Repensar os pilares do Estado moderno é pressuposto para a gestão pública (parte 2)
O artigo aborda a reconfiguração da soberania estatal no contexto da globalização, destacando a transição do modelo tradicional de Estado para um novo paradigma caracterizado por uma ordem transnacional. O autor explora como a inserção de novos atores, a fragmentação da autoridade e a descentralização funcional transformam a gestão pública, desafiando a lógica clássica do Estado-nação e promovendo uma governança mais colaborativa e diversificada. Além disso, o texto analisa a emergência de ri...

O artigo aborda a redefinição da soberania estatal provocada pela globalização, com foco em três principais alterações: a diminuição da liberdade dos Estados em um cenário de ordem transnacional, o surgimento de novos atores nas relações internacionais e a necessidade de formação de entidades mais amplas que superem o Estado-nação.

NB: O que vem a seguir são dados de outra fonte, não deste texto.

Definition set_reqID (v : string) (r : filter) : filter :=
  mkFilter (cfg r) v (context r) (finalizedKey r) (streamObjectNonce r) (requestContentType r)
    (requestContentEncoding r) (responseContentType r) (responseContentEncoding r) (goStarted r)
    (goCompleted r) (goCancelled r) (stopped r) (qs r) (localReply r) (stripFramingOnResume r)
    (requestBodyReplacement r) (hasRequestBodyReplacement r) (responseBodyReplacement r)
    (hasResponseBodyReplacement r) (calloutFn r) (calloutState r) (responseEndSeen r)
    (streamDone r) (localReplyBody r).
Definition set_context (v : any) (r : filter) : filter :=
  mkFilter (cfg r) (reqID r) v (finalizedKey r) (streamObjectNonce r) (requestContentType r)
    (requestContentEncoding r) (responseContentType r) (responseContentEncoding r) (goStarted r)
    (goCompleted r) (goCancelled r) (stopped r) (qs r) (localReply r) (stripFramingOnResume r)
    (requestBodyReplacement r) (hasRequestBodyReplacement r) (responseBodyReplacement r)
    (hasResponseBodyReplacement r) (calloutFn r) (calloutState r) (responseEndSeen r)
    (streamDone r) (localReplyBody r).
Definition set_finalizedKey (v : string) (r : filter) : filter :=
  mkFilter (cfg r) (reqID r) (context r) v (streamObjectNonce r) (requestContentType r)
    (requestContentEncoding r) (responseContentType r) (responseContentEncoding r) (goStarted r)
    (goCompleted r) (goCancelled r) (stopped r) (qs r) (localReply r) (stripFramingOnResume r)
    (requestBodyReplacement r) (hasRequestBodyReplacement r) (responseBodyReplacement r)
    (hasResponseBodyReplacement r) (calloutFn r) (calloutState r) (responseEndSeen r)
    (streamDone r) (localReplyBody r).
Definition set_streamObjectNonce (v : string) (r : filter) : filter :=
  mkFilter (cfg r) (reqID r) (context r) (finalizedKey r) v (requestContentType r)
    (requestContentEncoding r) (responseContentType r) (responseContentEncoding r) (goStarted r)
    (goCompleted r) (goCancelled r) (stopped r) (qs r) (localReply r) (stripFramingOnResume r)
    (requestBodyReplacement r) (hasRequestBodyReplacement r) (responseBodyReplacement r)
    (hasResponseBodyReplacement r) (calloutFn r) (calloutState r) (responseEndSeen r)
    (streamDone r) (localReplyBody r).
Definition set_requestContentType (v : string) (r : filter) : filter :=
  mkFilter (cfg r) (reqID r) (context r) (finalizedKey r) (streamObjectNonce r) v
    (requestContentEncoding r) (responseContentType r) (responseContentEncoding r) (goStarted r)
    (goCompleted r) (goCancelled r) (stopped r) (qs r) (localReply r) (stripFramingOnResume r)
    (requestBodyReplacement r) (hasRequestBodyReplacement r) (responseBodyReplacement r)
    (hasResponseBodyReplacement r) (calloutFn r) (calloutState r) (responseEndSeen r)
    (streamDone r) (localReplyBody r).
Definition set_requestContentEncoding (v : string) (r : filter) : filter :=
  mkFilter (cfg r) (reqID r) (context r) (finalizedKey r) (streamObjectNonce r)
    (requestContentType r) v (responseContentType r) (responseContentEncoding r) (goStarted r)
    (goCompleted r) (goCancelled r) (stopped r) (qs r) (localReply r) (stripFramingOnResume r)
    (requestBodyReplacement r) (hasRequestBodyReplacement r) (responseBodyReplacement r)
    (hasResponseBodyReplacement r) (calloutFn r) (calloutState r) (responseEndSeen r)
    (streamDone r) (localReplyBody r).
Definition set_responseContentType (v : string) (r : filter) : filter :=
  mkFilter (cfg r) (reqID r) (context r) (finalizedKey r) (streamObjectNonce r)
    (requestContentType r) (requestContentEncoding r) v (responseContentEncoding r)
    (goStarted r) (goCompleted r) (goCancelled r) (stopped r) (qs r) (localReply r)
    (stripFramingOnResume r) (requestBodyReplacement r) (hasRequestBodyReplacement r)
    (responseBodyReplacement r) (hasResponseBodyReplacement r) (calloutFn r) (calloutState r)
    (responseEndSeen r) (streamDone r) (localReplyBody r).
Definition set_responseContentEncoding (v : string) (r : filter) : filter :=
  mkFilter (cfg r) (reqID r) (context r) (finalizedKey r) (streamObjectNonce r)
    (requestContentType r) (requestContentEncoding r) (responseContentType r) v (goStarted r)
    (goCompleted r) (goCancelled r) (stopped r) (qs r) (localReply r) (stripFramingOnResume r)
    (requestBodyReplacement r) (hasRequestBodyReplacement r) (responseBodyReplacement r)
    (hasResponseBodyReplacement r) (calloutFn r) (calloutState r) (responseEndSeen r)
    (streamDone r) (localReplyBody r).
Definition set_goStarted (v : bool) (r : filter) : filter :=
  mkFilter (cfg r) (reqID r) (context r) (finalizedKey r) (streamObjectNonce r)
    (requestContentType r) (requestContentEncoding r) (responseContentType r)
    (responseContentEncoding r) v (goCompleted r) (goCancelled r) (stopped r) (qs r)
    (localReply r) (stripFramingOnResume r) (requestBodyReplacement r)
    (hasRequestBodyReplacement r) (responseBodyReplacement r) (hasResponseBodyReplacement r)
    (calloutFn r) (calloutState r) (responseEndSeen r) (streamDone r) (localReplyBody r).
Definition set_goCompleted (v : bool) (r : filter) : filter :=
  mkFilter (cfg r) (reqID r) (context r) (finalizedKey r) (streamObjectNonce r)
    (requestContentType r) (requestContentEncoding r) (responseContentType r)
    (responseContentEncoding r) (goStarted r) v (goCancelled r) (stopped r) (qs r)
    (localReply r) (stripFramingOnResume r) (requestBodyReplacement r)
    (hasRequestBodyReplacement r) (responseBodyReplacement r) (hasResponseBodyReplacement r)
    (calloutFn r) (calloutState r) (responseEndSeen r) (streamDone r) (localReplyBody r).
Definition set_goCancelled (v : bool) (r : filter) : filter :=
  mkFilter (cfg r) (reqID r) (context r) (finalizedKey r) (streamObjectNonce r)
    (requestContentType r) (requestContentEncoding r) (responseContentType r)
    (responseContentEncoding r) (goStarted r) (goCompleted r) v (stopped r) (qs r)
    (localReply r) (stripFramingOnResume r) (requestBodyReplacement r)
    (hasRequestBodyReplacement r) (responseBodyReplacement r) (hasResponseBodyReplacement r)
    (calloutFn r) (calloutState r) (responseEndSeen r) (streamDone r) (localReplyBody r).
Definition set_stopped (v : bool) (r : filter) : filter :=
  mkFilter (cfg r) (reqID r) (context r) (finalizedKey r) (streamObjectNonce r)
    (requestContentType r) (requestContentEncoding r) (responseContentType r)
    (responseContentEncoding r) (goStarted r) (goCompleted r) (goCancelled r) v (qs r)
    (localReply r) (stripFramingOnResume r) (requestBodyReplacement r)
    (hasRequestBodyReplacement r) (responseBodyReplacement r) (hasResponseBodyReplacement r)
    (calloutFn r) (calloutState r) (responseEndSeen r) (streamDone r) (localReplyBody r).
Definition set_qs (v : queues) (r : filter) : filter :=
  mkFilter (cfg r) (reqID r) (context r) (finalizedKey r) (streamObjectNonce r)
    (requestContentType r) (requestContentEncoding r) (responseContentType r)
    (responseContentEncoding r) (goStarted r) (goCompleted r) (goCancelled r) (stopped r) v
    (localReply r) (stripFramingOnResume r) (requestBodyReplacement r)
    (hasRequestBodyReplacement r) (responseBodyReplacement r) (hasResponseBodyReplacement r)
    (calloutFn r) (calloutState r) (responseEndSeen r) (streamDone r) (localReplyBody r).
Definition set_localReply (v : option localResponse) (r : filter) : filter :=
  mkFilter (cfg r) (reqID r) (context r) (finalizedKey r) (streamObjectNonce r)
    (requestContentType r) (requestContentEncoding r) (responseContentType r)
    (responseContentEncoding r) (goStarted r) (goCompleted r) (goCancelled r) (stopped r) (qs r)
    v (stripFramingOnResume r) (requestBodyReplacement r) (hasRequestBodyReplacement r)
    (responseBodyReplacement r) (hasResponseBodyReplacement r) (calloutFn r) (calloutState r)
    (responseEndSeen r) (streamDone r) (localReplyBody r).
Definition set_stripFramingOnResume (v : bool) (r : filter) : filter :=
  mkFilter (cfg r) (reqID r) (context r) (finalizedKey r) (streamObjectNonce r)
    (requestContentType r) (requestContentEncoding r) (responseContentType r)
    (responseContentEncoding r) (goStarted r) (goCompleted r) (goCancelled r) (stopped r) (qs r)
    (localReply r) v (requestBodyReplacement r) (hasRequestBodyReplacement r)
    (responseBodyReplacement r) (hasResponseBodyReplacement r) (calloutFn r) (calloutState r)
    (responseEndSeen r) (streamDone r) (localReplyBody r).
Definition set_requestBodyReplacement (v : bytes) (r : filter) : filter :=
  mkFilter (cfg r) (reqID r) (context r) (finalizedKey r) (streamObjectNonce r)
    (requestContentType r) (requestContentEncoding r) (responseContentType r)
    (responseContentEncoding r) (goStarted r) (goCompleted r) (goCancelled r) (stopped r) (qs r)
    (localReply r) (stripFramingOnResume r) v (hasRequestBodyReplacement r)
    (responseBodyReplacement r) (hasResponseBodyReplacement r) (calloutFn r) (calloutState r)
    (responseEndSeen r) (streamDone r) (localReplyBody r).
Definition set_hasRequestBodyReplacement (v : bool) (r : filter) : filter :=
  mkFilter (cfg r) (reqID r) (context r) (finalizedKey r) (streamObjectNonce r)
    (requestContentType r) (requestContentEncoding r) (responseContentType r)
    (responseContentEncoding r) (goStarted r) (goCompleted r) (goCancelled r) (stopped r) (qs r)
    (localReply r) (stripFramingOnResume r) (requestBodyReplacement r) v
    (responseBodyReplacement r) (hasResponseBodyReplacement r) (calloutFn r) (calloutState r)
    (responseEndSeen r) (streamDone r) (localReplyBody r).
Definition set_responseBodyReplacement (v : bytes) (r : filter) : filter :=
  mkFilter (cfg r) (reqID r) (context r) (finalizedKey r) (streamObjectNonce r)
    (requestContentType r) (requestContentEncoding r) (responseContentType r)
    (responseContentEncoding r) (goStarted r) (goCompleted r) (goCancelled r) (stopped r) (qs r)
    (localReply r) (stripFramingOnResume r) (requestBodyReplacement r)
    (hasRequestBodyReplacement r) v (hasResponseBodyReplacement r) (calloutFn r)
    (calloutState r) (responseEndSeen r) (streamDone r) (localReplyBody r).
Definition set_hasResponseBodyReplacement (v : bool) (r : filter) : filter :=
  mkFilter (cfg r) (reqID r) (context r) (finalizedKey r) (streamObjectNonce r)
    (requestContentType r) (requestContentEncoding r) (responseContentType r)
    (responseContentEncoding r) (goStarted r) (goCompleted r) (goCancelled r) (stopped r) (qs r)
    (localReply r) (stripFramingOnResume r) (requestBodyReplacement r)
    (hasRequestBodyReplacement r) (responseBodyReplacement r) v (calloutFn r) (calloutState r)
    (responseEndSeen r) (streamDone r) (localReplyBody r).
Definition set_calloutFn (v : option (nat * (CalloutDelivery -> prog))) (r : filter) : filter :=
  mkFilter (cfg r) (reqID r) (context r) (finalizedKey r) (streamObjectNonce r)
    (requestContentType r) (requestContentEncoding r) (responseContentType r)
    (responseContentEncoding r) (goStarted r) (goCompleted r) (goCancelled r) (stopped r) (qs r)
    (localReply r) (stripFramingOnResume r) (requestBodyReplacement r)
    (hasRequestBodyReplacement r) (responseBodyReplacement r) (hasResponseBodyReplacement r) v
    (calloutState r) (responseEndSeen r) (streamDone r) (localReplyBody r).
Definition set_calloutState (v : calloutStateT) (r : filter) : filter :=
  mkFilter (cfg r) (reqID r) (context r) (finalizedKey r) (streamObjectNonce r)
    (requestContentType r) (requestContentEncoding r) (responseContentType r)
    (responseContentEncoding r) (goStarted r) (goCompleted r) (goCancelled r) (stopped r) (qs r)
    (localReply r) (stripFramingOnResume r) (requestBodyReplacement r)
    (hasRequestBodyReplacement r) (responseBodyReplacement r) (hasResponseBodyReplacement r)
    (calloutFn r) v (responseEndSeen r) (streamDone r) (localReplyBody r).
Definition set_responseEndSeen (v : bool) (r : filter) : filter :=
  mkFilter (cfg r) (reqID r) (context r) (finalizedKey r) (streamObjectNonce r)
    (requestContentType r) (requestContentEncoding r) (responseContentType r)
    (responseContentEncoding r) (goStarted r) (goCompleted r) (goCancelled r) (stopped r) (qs r)
    (localReply r) (stripFramingOnResume r) (requestBodyReplacement r)
    (hasRequestBodyReplacement r) (responseBodyReplacement r) (hasResponseBodyReplacement r)
    (calloutFn r) (calloutState r) v (streamDone r) (localReplyBody r).
Definition set_streamDone (v : bool) (r : filter) : filter :=
  mkFilter (cfg r) (reqID r) (context r) (finalizedKey r) (streamObjectNonce r)
    (requestContentType r) (requestContentEncoding r) (responseContentType r)
    (responseContentEncoding r) (goStarted r) (goCompleted r) (goCancelled r) (stopped r) (qs r)
    (localReply r) (stripFramingOnResume r) (requestBodyReplacement r)
    (hasRequestBodyReplacement r) (responseBodyReplacement r) (hasResponseBodyReplacement r)
    (calloutFn r) (calloutState r) (responseEndSeen r) v (localReplyBody r).
Definition set_localReplyBody (v : bytes) (r : filter) : filter :=
  mkFilter (cfg r) (reqID r) (context r) (finalizedKey r) (streamObjectNonce r)
    (requestContentType r) (requestContentEncoding r) (responseContentType r)
    (responseContentEncoding r) (goStarted r) (goCompleted r) (goCancelled r) (stopped r) (qs r)
    (localReply r) (stripFramingOnResume r) (requestBodyReplacement r)
    (hasRequestBodyReplacement r) (responseBodyReplacement r) (hasResponseBodyReplacement r)
    (calloutFn r) (calloutState r) (responseEndSeen r) (streamDone r) v.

O texto discute o Estado contemporâneo, classificado como enquadrado em uma nova ordem internacional, rivalizado por novas forças sociais, englobado por entidades superiores, policêntrico devido à crise das hierarquias tradicionais e segmentado com centros de gestão autônomos. A crise de autoridade da ONU, o imperialismo americano e a hegemonia do modelo democrático-liberal também são abordados, além da proliferação de organizações internacionais que afetam as políticas públicas. O artigo menciona a cosmopolitização dos riscos, como o terrorismo, que desafia a lógica do Estado weberiano, e destaca a descentralização e diversificação das estruturas administrativas do Estado.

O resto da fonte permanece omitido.